■ Task requirements
Each line from the one containing "apply (epoll_poll_fired 1" through the final line of the data below must be repeated exactly.

■ Given information
(* ===== verification/AeEpoll.v ===== *)
(** * AeEpoll: the polling layer over epoll(2)

    Source: src/src/ae/ae_epoll.cc (ae_epoll.c is the same file).  It implements the
    interface [AeApi]; with the documented behaviour of epoll_ctl ([EpollOsOk]) it
    satisfies the contract [AeApiOk]. *)
From S2P Require Import Prelude Ae.
Local Open Scope Z_scope.

(** The array of epoll_event is only written by epoll_wait and read right after. *)
Record aeApiState := ApiState { epfd : Z }.

Definition EPOLLIN : Z := 1.
Definition EPOLLOUT : Z := 4.
Definition EPOLLERR : Z := 8.
Definition EPOLLHUP : Z := 16.
Inductive epoll_op := EPOLL_CTL_ADD | EPOLL_CTL_MOD | EPOLL_CTL_DEL.

(** The system calls.  epoll_wait returns its result and the events it stored,
    as pairs (events, data.fd). *)
Class EpollOs (W : Type) := {
  epoll_create : Z -> W -> Z * W;
  epoll_ctl : Z -> epoll_op -> Z -> Z -> W -> Z * W;
  epoll_wait : Z -> Z -> Z -> W -> (Z * list (Z * Z)) * W;
  os_close : Z -> W -> W;
}.

(** The interest list of an epoll descriptor and what epoll_ctl documents: ADD
    fails on a registered descriptor, MOD and DEL on one that is not registered
    and succeed on one that is; a failing call changes nothing. *)
Class EpollOsOk (W : Type) {AW : AeWorld W aeApiState} {OS : EpollOs W} := {
  interest : W -> Z -> Z -> option Z;
  interest_loop_set : forall w p e ep fd, interest (loop_set w p e) ep fd = interest w ep fd;
  ctl_loops : forall ep op fd ev w q, loop_get (epoll_ctl ep op fd ev w).2 q = loop_get w q;
  ctl_other : forall ep op fd ev w ep' fd', ep' <> ep \/ fd' <> fd ->
    interest (epoll_ctl ep op fd ev w).2 ep' fd' = interest w ep' fd';
  ctl_fail : forall ep op fd ev w, (epoll_ctl ep op fd ev w).1 = -1 ->
    interest (epoll_ctl ep op fd ev w).2 ep fd = interest w ep fd;
  ctl_add : forall ep fd ev w, (epoll_ctl ep EPOLL_CTL_ADD fd ev w).1 <> -1 ->
    interest w ep fd = None /\ interest (epoll_ctl ep EPOLL_CTL_ADD fd ev w).2 ep fd = Some ev;
  ctl_mod : forall ep fd ev w old, interest w ep fd = Some old ->
    (epoll_ctl ep EPOLL_CTL_MOD fd ev w).1 <> -1 /\
    interest (epoll_ctl ep EPOLL_CTL_MOD fd ev w).2 ep fd = Some ev;
  ctl_del : forall ep fd ev w old, interest w ep fd = Some old ->
    interest (epoll_ctl ep EPOLL_CTL_DEL fd ev w).2 ep fd = None;
}.

(** ee.events for a mask of the loop, and the mask for the events of a wait. *)
Definition to_epoll (mask : Z) : Z :=
  let ev := 0 in
  let ev := if has mask AE_READABLE then Z.lor ev EPOLLIN else ev in
  if has mask AE_WRITABLE then Z.lor ev EPOLLOUT else ev.
Definition of_epoll (ev : Z) : Z :=
  let m := if has ev EPOLLIN then AE_READABLE else 0 in
  let m := if has ev EPOLLOUT then Z.lor m AE_WRITABLE else m in
  let m := if has ev EPOLLERR then Z.lor m AE_WRITABLE else m in
  if has ev EPOLLHUP then Z.lor m AE_WRITABLE else m.

Section Epoll.
Context {W : Type} {AW : AeWorld W aeApiState} {OS : EpollOs W}.

Definition ep_create (setsize : Z) (w : W) : option aeApiState * W :=
  let '(p, w) := ae_malloc w in
  match p with
  | None => (None, w)
  | Some _ =>
      let '(ev, w) := ae_malloc w in
      match ev with
      | None => (None, w)
      | Some _ => let '(fd, w) := epoll_create 1024 w in
                  if fd =? -1 then (None, w) else (Some (ApiState fd), w)
      end
  end.

Definition ep_free (state : aeApiState) (w : W) : res W := Ret (os_close (epfd state) w).

Definition ep_add (p fd mask : Z) (w : W) : res (Z * W) :=
  e ← deref p w;
  fe ← get_event e fd;
  let op := if fe_mask fe =? AE_NONE then EPOLL_CTL_ADD else EPOLL_CTL_MOD in
  let mask := Z.lor mask (fe_mask fe) in
  let '(r, w) := epoll_ctl (epfd (apidata e)) op fd (to_epoll mask) w in
  if r =? -1 then Ret (-1, w) else Ret (0, w).

Definition ep_del (p fd delmask : Z) (w : W) : res W :=
  e ← deref p w;
  fe ← get_event e fd;
  let mask := Z.land (fe_mask fe) (Z.lnot delmask) in
  let op := if negb (mask =? AE_NONE) then EPOLL_CTL_MOD else EPOLL_CTL_DEL in
  let '(_, w) := epoll_ctl (epfd (apidata e)) op fd (to_epoll mask) w in
  Ret w.

(** The timeout in milliseconds is an int; -1 is forever. *)
Definition ep_timeout (tvp : option (Z * Z)) : Z :=
  match tvp with Some (s, us) => i32 (s * 1000 + us ÷ 1000) | None => -1 end.

Definition ep_poll (p : Z) (tvp : option (Z * Z)) (w : W) : res (Z * W) :=
  e ← deref p w;
  let '((retval, evs), w) := epoll_wait (epfd (apidata e)) (setsize e) (ep_timeout tvp) w in
  if 0 <? retval then
    e ← deref p w;
    let l := map (fun '(ev, fd) => FiredEvent fd (of_epoll ev)) (take (Z.to_nat retval) evs) in
    if Z.of_nat (length l) <=? Z.of_nat (length (fired e))
    then Ret (retval, put p (set_fired e (l ++ drop (length l) (fired e))) w)
    else Undef
  else Ret (0, w).

#[export] Instance EpollApi : AeApi W aeApiState := {|
  aeApiCreate := ep_create;
  aeApiFree := ep_free;
  aeApiAddEvent := ep_add;
  aeApiDelEvent := ep_del;
  aeApiPoll := ep_poll;
  aeApiName := [101; 112; 111; 108; 108];   (* "epoll" *)
|}.
End Epoll.

(** ** The contract *)

Lemma of_to_epoll m : 0 <= m <= 3 -> of_epoll (to_epoll m) = m.
Proof. intros H. assert (m = 0 \/ m = 1 \/ m = 2 \/ m = 3) as Hm by lia. destruct Hm as [->|[->|[->| ->]]]; done. Qed.

Lemma set_apidata_same {D} (e : aeEventLoop D) : set_apidata e (apidata e) = e.
Proof. by destruct e. Qed.

#[export] Instance EpollApi_ok {W} {AW : AeWorld W aeApiState} {AWOk : AeWorldOk W aeApiState}
    {OS : EpollOs W} {OSOk : EpollOsOk W} : AeApiOk W aeApiState.
Proof.
  refine {| registered := fun w p fd =>
    match loop_get w p with
    | Some e => match interest w (epfd (apidata e)) fd with Some ev => of_epoll ev | None => 0 end
    | None => 0
    end |}.
  - intros w p e e' fd He Ha. by rewrite loop_get_set, He, Ha, interest_loop_set.
  - intros w p e fe fd mask r w' He Hfd Hfe Hr Hm Hreg H. rewrite He in Hreg.
    cbn in H. unfold ep_add in H. rewrite (deref_ok _ _ _ He), bind_Ret_l in H.
    unfold get_event in H. destruct (Z.leb_spec 0 fd); [|lia]. rewrite Hfe in H.
    cbn [of_option] in H. rewrite bind_Ret_l in H.
    set (op := if fe_mask fe =? AE_NONE then EPOLL_CTL_ADD else EPOLL_CTL_MOD) in *.
    set (ev := to_epoll (Z.lor mask (fe_mask fe))) in *.
    pose proof (mask_lor_range mask (fe_mask fe) ltac:(lia) Hr) as Hrange.
    pose proof (ctl_loops (epfd (apidata e)) op fd ev w) as Hloops.
    pose proof (ctl_fail (epfd (apidata e)) op fd ev w) as Hfail.
    assert (Hoth : forall fd', fd' <> fd -> interest (epoll_ctl (epfd (apidata e)) op fd ev w).2 (epfd (apidata e)) fd'
                     = interest w (epfd (apidata e)) fd') by (intros; apply ctl_other; by right).
    assert (Hok : (epoll_ctl (epfd (apidata e)) op fd ev w).1 <> -1 ->
                  interest (epoll_ctl (epfd (apidata e)) op fd ev w).2 (epfd (apidata e)) fd = Some ev).
    { intros Hne. unfold op in *. destruct (Z.eqb_spec (fe_mask fe) AE_NONE) as [E|E].
      - by apply ctl_add.
      - destruct (interest w (epfd (apidata e)) fd) as [old|] eqn:Ei; [|by destruct E].
        by apply (ctl_mod _ _ _ _ old). }
    destruct (epoll_ctl (epfd (apidata e)) op fd ev w) as [r1 w1]. cbn in *.
    assert (Hl : loop_get w1 p = Some e) by (by rewrite Hloops).
    assert (r = (if r1 =? -1 then -1 else 0) /\ w' = w1) as [-> ->].
    { destruct (r1 =? -1); by injection H as <- <-. }
    rewrite Hl. split; [exists (apidata e); by rewrite set_apidata_same|].
    split; [intros q _; apply Hloops|]. split; [|intros fd' Hne; by rewrite He, Hoth].
    destruct (Z.eqb_spec r1 (-1)) as [E|E]; cbn [Z.eqb Pos.eqb].
    + by rewrite (Hfail E).
    + rewrite (Hok E). unfold ev. rewrite of_to_epoll by done. apply Z.lor_comm.
  - intros w p e fe old fd mask w' He Hfd Hfe Ho Hm Hreg Hmask H. rewrite He in Hreg.
    cbn in H. unfold ep_del in H. rewrite (deref_ok _ _ _ He), bind_Ret_l in H.
    unfold get_event in H. destruct (Z.leb_spec 0 fd); [|lia]. rewrite Hfe in H.
    cbn [of_option] in H. rewrite bind_Ret_l in H.
    assert (Hidem : Z.land (fe_mask fe) (Z.lnot mask) = fe_mask fe).
    { rewrite Hmask, <- Z.land_assoc, Z.land_diag. done. }
    rewrite Hidem in H.
    pose proof (mask_land_range old (Z.lnot mask) ltac:(lia)) as Hrange. rewrite <- Hmask in Hrange.
    destruct (interest w (epfd (apidata e)) fd) as [oldev|] eqn:Ei; [|lia].
    set (op := if negb (fe_mask fe =? AE_NONE) then EPOLL_CTL_MOD else EPOLL_CTL_DEL) in *.
    set (ev := to_epoll (fe_mask fe)) in *.
    pose proof (ctl_loops (epfd (apidata e)) op fd ev w) as Hloops.
    assert (Hoth : forall fd', fd' <> fd -> interest (epoll_ctl (epfd (apidata e)) op fd ev w).2 (epfd (apidata e)) fd'
                     = interest w (epfd (apidata e)) fd') by (intros; apply ctl_other; by right).
    assert (Hnew : match interest (epoll_ctl (epfd (apidata e)) op fd ev w).2 (epfd (apidata e)) fd with
                   | Some ev => of_epoll ev | None => 0 end = fe_mask fe).
    { unfold op. destruct (Z.eqb_spec (fe_mask fe) AE_NONE) as [E|E]; cbn [negb].
      - rewrite (ctl_del _ _ _ _ oldev Ei). by rewrite E.
      - destruct (ctl_mod _ _ ev _ oldev Ei) as [_ ->]. unfold ev. by apply of_to_epoll. }
    destruct (epoll_ctl (epfd (apidata e)) op fd ev w) as [r1 w1]. cbn in *. injection H as <-.
    assert (Hl : loop_get w1 p = Some e) by (by rewrite Hloops).
    rewrite Hl. split; [exists (apidata e); by rewrite set_apidata_same|].
    split; [intros q _; apply Hloops|]. split; [done|]. intros fd' Hne. by rewrite He, Hoth.
Defined.

(** The poll of the epoll layer stores, for every event the system returned, its
    descriptor and its translation, where an error or a hang-up counts as writable
    (and never as readable). *)
Theorem epoll_poll_fired {W} {AW : AeWorld W aeApiState} {AWOk : AeWorldOk W aeApiState} {OS : EpollOs W}
    p tvp w e retval evs w1 e1 :
  loop_get w p = Some e ->
  epoll_wait (epfd (apidata e)) (setsize e) (ep_timeout tvp) w = ((retval, evs), w1) ->
  loop_get w1 p = Some e1 -> 0 < retval -> Z.of_nat (length evs) = retval ->
  retval <= Z.of_nat (length (fired e1)) ->
  exists w', ep_poll p tvp w = Ret (retval, w') /\
    exists e', loop_get w' p = Some e' /\
      take (Z.to_nat retval) (fired e') = map (fun '(ev, fd) => FiredEvent fd (of_epoll ev)) evs /\
      forall ev fd, (ev, fd) ∈ evs ->
        has (of_epoll ev) AE_READABLE = has ev EPOLLIN /\
        has (of_epoll ev) AE_WRITABLE = has ev EPOLLOUT || has ev EPOLLERR || has ev EPOLLHUP.
Proof.
  intros He Hw He1 Hpos Hlen Hfit. unfold ep_poll. rewrite (deref_ok _ _ _ He), bind_Ret_l, Hw.
  destruct (Z.ltb_spec 0 retval); [|lia]. rewrite (deref_ok _ _ _ He1), bind_Ret_l.
  rewrite take_ge by lia. rewrite length_map, Hlen.
  destruct (Z.leb_spec retval (Z.of_nat (length (fired e1)))); [|lia].
  eexists. split; [done|]. eexists. split; [unfold put; apply loop_get_set|]. cbn [fired set_fired]. split.
  - rewrite take_app_length'; [done|]. rewrite length_map. lia.
  - intros ev fd _. unfold of_epoll.
    destruct (has ev EPOLLIN), (has ev EPOLLOUT), (has ev EPOLLERR), (has ev EPOLLHUP); done.
Qed.

(** *** A concrete system: one descriptor is reported with a hang-up *)
#[export] Instance ExEpoll : EpollOs (Sim.world aeApiState) := {|
  epoll_create := fun _ w => (3, w);
  epoll_ctl := fun _ _ _ _ w => (0, w);
  epoll_wait := fun _ _ _ w => ((2, [(EPOLLIN, 5); (EPOLLHUP, 6)]), w);
  os_close := fun _ w => w;
|}.

Definition ex_loop : aeEventLoop aeApiState :=
  EventLoop 6 8 0 0 (replicate 8 (FileEvent 3 0 0 0)) (replicate 8 (FiredEvent 0 0)) [] 0 (ApiState 3) 0.
Definition ex_w : Sim.world aeApiState := Sim.World {[1 := ex_loop]} 0 [] 64.

Lemma epoll_poll_fired_witness :
  exists w', ep_poll 1 None ex_w = Ret (2, w') /\
    exists e', loop_get w' 1 = Some e' /\
      take (Z.to_nat 2) (fired e') = map (fun '(ev, fd) => FiredEvent fd (of_epoll ev)) [(EPOLLIN, 5); (EPOLLHUP, 6)] /\
      forall ev fd, (ev, fd) ∈ [(EPOLLIN, 5); (EPOLLHUP, 6)] ->
        has (of_epoll ev) AE_READABLE = has ev EPOLLIN /\
        has (of_epoll ev) AE_WRITABLE = has ev EPOLLOUT || has ev EPOLLERR || has ev EPOLLHUP.
Proof.
  apply (epoll_poll_fired 1 None ex_w ex_loop 2 _ ex_w ex_loop); try reflexivity; cbn; lia.
Defined.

■ Solution below
  apply (epoll_poll_fired 1 None ex_w ex_loop 2 _ ex_w ex_loop); try reflexivity; cbn; lia.
Defined.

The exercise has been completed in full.